The focal point of the political fight is Ryder's Law, a bill introduced by City Council Member Christopher Marte and supported by a growing coalition of lawmakers, including State Senator Erik Bottcher and Council Member Shahana Hanif. The proposed legislation would halt the issuance of new carriage licenses and completely phase out the operations within two years. Crucially, the bill outlines a transition framework aimed at moving current drivers into stable municipal or tourism-related employment, attempting to defuse the economic argument that has long protected the trade.
Following the accident, New York City Council Speaker Julie Menin and Health Committee Chair Lynn Schulman fast-tracked a formal hearing on Ryder's Law, scheduling it for July 2026.
The Central Park Conservancy, which manages the daily operations of the park under a contract with the city, broke its traditional neutrality last year by endorsing a complete ban on the carriages. In a statement issued after Romanch Mahajan's death, the organization argued that a young man losing his life is not an acceptable cost for maintaining an antiquated industry in the middle of one of the most heavily used public spaces in America.
The Economic and Cultural Counterweight
Despite the escalating pressure, the carriage industry retains significant political leverage and deep-rooted support among traditional tourism groups. Proponents argue that the carriage trade provides stable livelihoods for hundreds of workers, many of whom are immigrants or multi-generational stable hands.

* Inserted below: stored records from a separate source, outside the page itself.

Lemma generatePayroll_duplicate_witness :
  exists message,
    generatePayroll Seed.kigali Seed.db_march 1 3 2024
      = (Failed (DuplicatePayroll message), Seed.db_march)
    /\ includes message "John Doe".
Proof.
  apply (generatePayroll_duplicate Seed.kigali Seed.db_march 1 3 2024 Seed.john).
  - reflexivity.
  - exists Seed.march_pending. repeat split. now left.
  - reflexivity.
Defined.

(** A successful call puts the period on file, so the next call for the same
    employee, month and year is refused. *)
Lemma generatePayroll_twice tz st employeeId month year p st' :
  generatePayroll tz st employeeId month year = (Sent 201 p, st') ->
  exists message,
    generatePayroll tz st' employeeId month year = (Failed (DuplicatePayroll message), st')
    /\ payroll st' = payroll st ++ [p]
    /\ forall e, employee_by_id st employeeId = Some e -> includes message (display_name e).
Proof.
  unfold generatePayroll at 1.
  destruct (valid_period month year) eqn:Hv; cbn [negb]; [|discriminate].
  destruct (payroll_findFirst st employeeId month year) as [[? ?]|]; [discriminate|].
  destruct (employee_by_id st employeeId) as [e|] eqn:He; [|discriminate].
  destruct (startDate tz month year) as [gte|]; [|discriminate].
  destruct (endDate tz month year) as [lte|]; [|discriminate].
  unfold payroll_create. intros H. injection H as Hp Hst. subst st'.
  eexists. split; [|split].
  - apply generatePayroll_on_existing; [exact Hv|].
    exists p. cbn [payroll with_payroll]. split; [apply in_or_app; right; now left|].
    subst p. repeat split.
  - cbn [payroll with_payroll]. now rewrite Hp.
  - intros e' He'. injection He' as <-.
    change (employee_by_id (with_payroll st _ _) employeeId)
      with (employee_by_id st employeeId).
    rewrite He. apply includes_name.
Qed.
Lemma png_writes_fst svg entries : (png_writes svg entries).*1 = entries.*1.
Proof.
  unfold png_writes. induction entries as [|[filename size] entries IH]; [done|].
  rewrite !fmap_cons. by rewrite IH.
Qed.

Lemma png_writes_elem svg entries filename size :
  (filename, size) ∈ entries ->
  (filename, png_of svg size) ∈ png_writes svg entries.
Proof.
  intros Hin. unfold png_writes. apply list_elem_of_fmap.
  by exists (filename, size).
Qed.

(** After a run in which nothing raised, each name of the table holds the
    rendering of the icon at that entry's size. *)
Lemma main_ok_png svg (m : gmap string (list byte)) filename size :
  (filename, size) ∈ SIZES ->
  write_all (writes (main_ok_effect svg)) m !! filename = Some (png_of svg size).
Proof.
  intros Hin. apply lookup_write_all_NoDup.
  - rewrite main_ok_effect_paths. apply OUTPUTS_NoDup.
  - unfold main_ok_effect. cbn [writes]. apply elem_of_app. left.
    by apply png_writes_elem.
Qed.

Lemma main_ok_ico svg (m : gmap string (list byte)) :
  write_all (writes (main_ok_effect svg)) m !! "favicon.ico" = Some (ico_of svg).
Proof.
  apply lookup_write_all_NoDup.
  - rewrite main_ok_effect_paths. apply OUTPUTS_NoDup.
  - unfold main_ok_effect. cbn [writes]. apply elem_of_app. right.
    apply list_elem_of_singleton. reflexivity.
Qed.

Lemma main_ok_written_paths svg :
  written_paths (trace (main_ok_effect svg)) = OUTPUTS.
Proof. reflexivity. Qed.

End Facts.

(** ** Where a run can write *)

Lemma and_then_writes e1 e2 path :
  path ∈ (writes (and_then e1 e2)).*1 ->
  path ∈ (writes e1).*1 \/ path ∈ (writes e2).*1.
Proof.
  unfold and_then. destruct (result e1); cbn [writes]; [|by left].
  rewrite fmap_app. apply elem_of_app.
Qed.

Section Frame.
Context `{Platform}.

Lemma loop_effect_paths svg_path svg entries path :
  path ∈ (writes (loop_effect svg_path svg entries)).*1 -> path ∈ entries.*1.
Proof.
  induction entries as [|[filename size] entries IH]; [done|].
  change (loop_effect svg_path svg ((filename, size) :: entries))
    with (and_then (png_effect svg_path svg (filename, size))
                   (loop_effect svg_path svg entries)).
  intros [Hin|Hin]%and_then_writes; rewrite fmap_cons.
  - apply (png_effect_writes svg_path svg (filename, size)) in Hin.
    apply list_elem_of_singleton in Hin. subst. apply list_elem_of_here.
  - apply list_elem_of_further. by apply IH.
Qed.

The industry positions itself as a vital economic driver for midtown hotels and restaurants, offering an iconic New York experience that cannot be replicated by mechanical alternatives. Representatives from the industry argue that rather than enacting a wholesale ban that destroys small businesses, the city should focus on stricter enforcement of existing rules, better traffic management on the park loops, and dedicated lanes separated from aggressive electric bike riders.
There is also an ongoing debate regarding animal welfare standards. Industry advocates claim that carriage horses receive regular veterinary checks, mandated rest periods, and seasonal turnouts at pasture farms. They argue that a ban would result in many of these horses being sold to auctions or slaughterhouses, as private owners would have little financial incentive to maintain them without the revenue generated by the park rides.
The Reality of Urban Shared Spaces
The tragedy highlights a fundamental truth about modern city planning: mixed-use spaces require strict compatibility between the users. When the speed differential and mass disparity between entities sharing a path become too wide, safety breaks down. A panicked thousand-pound animal pulling a heavy wooden vehicle on iron-shod wheels cannot safely coexist with silent, fast-moving electric micro-mobility devices and dense pedestrian traffic.
For years, city officials managed the carriage industry through minor compromises, adjusting operating hours during extreme heat or restricting pickup zones to specific perimeter locations. The death of Romanch Mahajan has effectively ended the era of incremental regulation.
The upcoming City Council hearings will force New York to decide whether the nostalgic appeal of a nineteenth-century aesthetic is worth the inherent, unpredictable risks it imposes on the modern public. As the Mahajan family prepares to return home without their eldest son, the city is left to confront the harsh reality that some traditions carry a human cost too high to justify.